The task
In the data that follows, every line containing the word "rewrite" should be returned.

——

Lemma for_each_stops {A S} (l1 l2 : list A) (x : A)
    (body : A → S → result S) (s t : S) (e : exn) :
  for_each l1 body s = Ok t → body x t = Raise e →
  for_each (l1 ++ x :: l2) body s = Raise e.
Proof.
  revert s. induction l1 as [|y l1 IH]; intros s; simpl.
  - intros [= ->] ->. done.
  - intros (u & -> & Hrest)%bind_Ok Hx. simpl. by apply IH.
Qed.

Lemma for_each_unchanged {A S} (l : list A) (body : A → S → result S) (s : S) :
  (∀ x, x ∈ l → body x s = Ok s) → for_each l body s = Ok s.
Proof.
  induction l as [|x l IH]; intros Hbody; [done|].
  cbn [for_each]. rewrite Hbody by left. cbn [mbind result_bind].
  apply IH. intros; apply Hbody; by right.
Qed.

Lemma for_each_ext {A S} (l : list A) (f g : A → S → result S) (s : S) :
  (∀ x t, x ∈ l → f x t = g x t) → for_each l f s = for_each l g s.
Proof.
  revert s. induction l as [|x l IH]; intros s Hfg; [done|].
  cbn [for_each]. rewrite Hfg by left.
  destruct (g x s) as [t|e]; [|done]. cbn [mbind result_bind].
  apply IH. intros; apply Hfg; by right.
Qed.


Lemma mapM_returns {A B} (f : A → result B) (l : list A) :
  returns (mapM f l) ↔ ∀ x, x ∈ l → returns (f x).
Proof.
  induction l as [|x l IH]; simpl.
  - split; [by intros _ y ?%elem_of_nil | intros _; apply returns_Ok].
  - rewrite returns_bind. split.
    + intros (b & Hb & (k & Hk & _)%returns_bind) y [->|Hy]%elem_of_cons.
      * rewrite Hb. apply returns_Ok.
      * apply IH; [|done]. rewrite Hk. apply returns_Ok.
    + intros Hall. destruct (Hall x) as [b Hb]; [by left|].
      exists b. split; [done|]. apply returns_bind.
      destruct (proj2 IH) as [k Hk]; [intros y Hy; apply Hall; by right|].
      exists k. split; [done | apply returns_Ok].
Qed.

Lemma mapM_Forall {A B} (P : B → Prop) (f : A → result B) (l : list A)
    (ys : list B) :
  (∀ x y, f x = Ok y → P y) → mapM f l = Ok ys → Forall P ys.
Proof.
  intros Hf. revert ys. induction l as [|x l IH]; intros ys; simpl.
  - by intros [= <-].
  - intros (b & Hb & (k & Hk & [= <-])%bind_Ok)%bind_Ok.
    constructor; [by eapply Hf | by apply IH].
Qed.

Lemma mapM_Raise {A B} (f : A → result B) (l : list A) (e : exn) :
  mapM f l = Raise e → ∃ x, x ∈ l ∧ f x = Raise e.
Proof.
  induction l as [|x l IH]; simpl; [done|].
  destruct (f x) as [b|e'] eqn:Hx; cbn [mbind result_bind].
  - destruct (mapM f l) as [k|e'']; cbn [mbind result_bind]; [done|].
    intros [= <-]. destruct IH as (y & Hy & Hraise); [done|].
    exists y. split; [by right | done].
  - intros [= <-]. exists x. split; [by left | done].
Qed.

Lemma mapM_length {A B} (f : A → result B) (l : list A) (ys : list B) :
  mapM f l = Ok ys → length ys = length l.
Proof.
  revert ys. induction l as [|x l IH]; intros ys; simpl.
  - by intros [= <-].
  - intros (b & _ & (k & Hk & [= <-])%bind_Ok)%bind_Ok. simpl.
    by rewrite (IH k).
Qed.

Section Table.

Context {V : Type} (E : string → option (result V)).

——

Exercise answer
  cbn [for_each]. rewrite Hbody by left. cbn [mbind result_bind].
  cbn [for_each]. rewrite Hfg by left.
  - rewrite returns_bind. split.
      * rewrite Hb. apply returns_Ok.
      * apply IH; [|done]. rewrite Hk. apply returns_Ok.
    by rewrite (IH k).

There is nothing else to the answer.